Task item | Read through the records below and copy each line that uses the word "possibly".

The data |
[Start of section]
(** * Rule-condition editor and application-template configuration

    A shallow embedding of three modules of the console:

    - [rule-conditions.tsx]: the [RuleConditions] component with its nested
      components [RuleExpression], [ConditionValueInput],
      [ResourceListSelect] and [ValueInputAutocomplete], and the debounced
      dispatcher [handleExpressionChangeDebounced];
    - [application-templates-config.ts]: [getApplicationTemplatesConfig];
    - [dynamic-connector-form]: [getFieldComponent], [isToggle],
      [getFieldType] and the form [DynamicConnectorForm].

    A function component is embedded as a function from its props, its hook
    state and the results of its data-fetch hooks to the view it returns,
    paired with the calls it makes while rendering.  Event handlers are
    fields of the view: functions from the event's value to the list of
    actions the handler performs, in order. *)

From stdpp Require Import gmap strings list fin_maps.
From Stdlib Require Import ZArith Lia Ascii.

Local Open Scope string_scope.
Local Open Scope list_scope.

(** ** JavaScript values the source relies on *)

(** [x ? .. : ..], [x && ..], [x || d] on a possibly-undefined string: the
    empty string and [undefined]/[null] are falsy. *)
Definition truthy_str (s : option string) : bool :=
  match s with
  | Some s => negb (bool_decide (s = EmptyString))
  | None => false
  end.

(** [readonly] is declared [readonly?: boolean]: [undefined] is falsy. *)
Definition truthy_bool (b : option bool) : bool :=
  match b with
  | Some b => b
  | None => false
  end.

(** [a || d] for strings. *)
Definition or_default (a : option string) (d : string) : string :=
  match a with
  | Some s => if bool_decide (s = EmptyString) then d else s
  | None => d
  end.

(** [a > b] on possibly-undefined numbers: a comparison with [undefined] is
    [false]. *)
Definition js_gt (a b : option Z) : bool :=
  match a, b with
  | Some a, Some b => (b <? a)%Z
  | _, _ => false
  end.

(** [xs?.length > 1]. *)
Definition length_gt_1 {A} (xs : option (list A)) : bool :=
  match xs with
  | Some l => bool_decide (1 < length l)%nat
  | None => false
  end.

(** Template-literal interpolation of a possibly-undefined string. *)
Definition interpolate (s : option string) : string :=
  match s with
  | Some s => s
  | None => "undefined"
  end.

(** The replacement text of [s.replace(pat, by)] with its patterns expanded:
    [$$] is a dollar sign, [$&] the matched text, [$`] the text before the
    match and [$'] the text after it; a string pattern has no groups, so
    any other [$] stands for itself. *)
Fixpoint substitute (matched before after replacement : string) : string :=
  match replacement with
  | EmptyString => EmptyString
  | String c tail =>
      match tail with
      | EmptyString => String c EmptyString
      | String d rest =>
          if bool_decide (c = "$"%char)
          then if bool_decide (d = "$"%char)
               then String "$" (substitute matched before after rest)
               else if bool_decide (d = "&"%char)
               then matched +:+ substitute matched before after rest
               else if bool_decide (d = "`"%char)
               then before +:+ substitute matched before after rest
               else if bool_decide (d = "'"%char)
               then after +:+ substitute matched before after rest
               else String c (substitute matched before after tail)
          else String c (substitute matched before after tail)
      end
  end.

(** [replace] below a prefix already scanned: [before] is the text in front
    of [s]. *)
Fixpoint replaceAfter (before pat by_ s : string) : string :=
  if String.prefix pat s
  then
    let after :=
      String.substring (String.length pat) (String.length s - String.length pat) s in
    substitute pat before after by_ +:+ after
  else match s with
       | EmptyString => EmptyString
       | String c s' => String c (replaceAfter (before +:+ String c EmptyString) pat by_ s')
       end.

(** [s.replace(pat, by)] for a string [pat]: the first occurrence of [pat]
    is replaced by the expanded replacement text. *)
Definition replace (pat by_ s : string) : string :=
  replaceAfter EmptyString pat by_ s.

(** ** models/rules *)

Inductive AdjoiningOperatorTypes := And | Or.

Inductive ExpressionFieldTypes := Field | Operator | Value.

#[global] Instance AdjoiningOperatorTypes_eq_dec : EqDecision AdjoiningOperatorTypes.
Proof. solve_decision. Defined.

#[global] Instance ExpressionFieldTypes_eq_dec : EqDecision ExpressionFieldTypes.
Proof. solve_decision. Defined.

Record ConditionExpressionInterface := {
  expr_id : string;
  expr_field : string;
  expr_operator : string;
  expr_value : string
}.

Record RuleConditionInterface := {
  cond_id : string;
  cond_condition : AdjoiningOperatorTypes;
  cond_expressions : list ConditionExpressionInterface
}.

Record RuleInterface := {
  rule_id : string;
  rule_condition : AdjoiningOperatorTypes;
  rule_rules : list RuleConditionInterface
}.

(** ** models/meta *)

Record ListDataInterface := {
  ld_name : string;
  ld_displayName : string
}.

Record LinkInterface := {
  link_href : string;
  link_rel : string
}.

Record ExpressionValueInterface := {
  inputType : string;
  valueReferenceAttribute : option string;
  valueDisplayAttribute : option string;
  values : option (list ListDataInterface);
  links : option (list LinkInterface)
}.

Record ConditionExpressionMetaInterface := {
  meta_field : option ListDataInterface;
  meta_operators : option (list ListDataInterface);
  meta_value : option ExpressionValueInterface
}.

(** ** models/resource and the data-fetch hook *)

(** A resource is an object read by attribute name
    ([resource[valueReferenceAttribute]]). *)
Abbreviation ResourceInterface := (gmap string string).

(** The wire shape of a resource collection: arrays of resources keyed by
    resource type, with [totalResults] and [count]. *)
Record ResourceListData := {
  totalResults : option Z;
  count : option Z;
  collections : gmap string (list ResourceInterface)
}.

(** What [useGetResourceListOrResourceDetails] returns. *)
Record RequestResult (T : Type) := {
  data : option T;
  isLoading : bool;
  error : option string
}.
Arguments data {T} _.
Arguments isLoading {T} _.
Arguments error {T} _.

(** ** The rules context and the actions of handlers *)

(** The arguments of [updateConditionExpression]; the changed value can be
    [undefined] ([fetchedResourcesList[resourceType][0]?.id]). *)
Record UpdateArgs := {
  changedValue : option string;
  ruleId : string;
  conditionId : string;
  expressionId : string;
  fieldName : ExpressionFieldTypes;
  isUserOnChange : bool
}.

(** A call on the object returned by [useRulesContext]. *)
Inductive ContextCall :=
| updateConditionExpression (args : UpdateArgs)
| addNewRuleConditionExpression
    (rule condition : string) (op : AdjoiningOperatorTypes) (after : option string)
| removeRuleConditionExpression (rule expression : string).

(** An option of the autocomplete; [isDisabled] is present on the sentinel
    only ([undefined], falsy, elsewhere). *)
Record ValueInputAutocompleteOptionsInterface := {
  opt_id : option string;
  opt_label : option string;
  opt_isDisabled : bool
}.

(** One step of a handler, of an effect callback or of a render body. *)
Inductive Action :=
| Call (c : ContextCall)
| CallDebounced (args : UpdateArgs)
| SetIsResourceMissing (b : bool)
| SetResourceDetails (r : option ResourceInterface)
| SetInputValue (v : option string)
| SetInputValueLabel (v : option string)
| SetOptions (os : list ValueInputAutocompleteOptionsInterface)
| SetOpen (b : bool).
[End of section]
Solution to this exercise |
(** [x ? .. : ..], [x && ..], [x || d] on a possibly-undefined string: the
(** [a > b] on possibly-undefined numbers: a comparison with [undefined] is
(** Template-literal interpolation of a possibly-undefined string. *)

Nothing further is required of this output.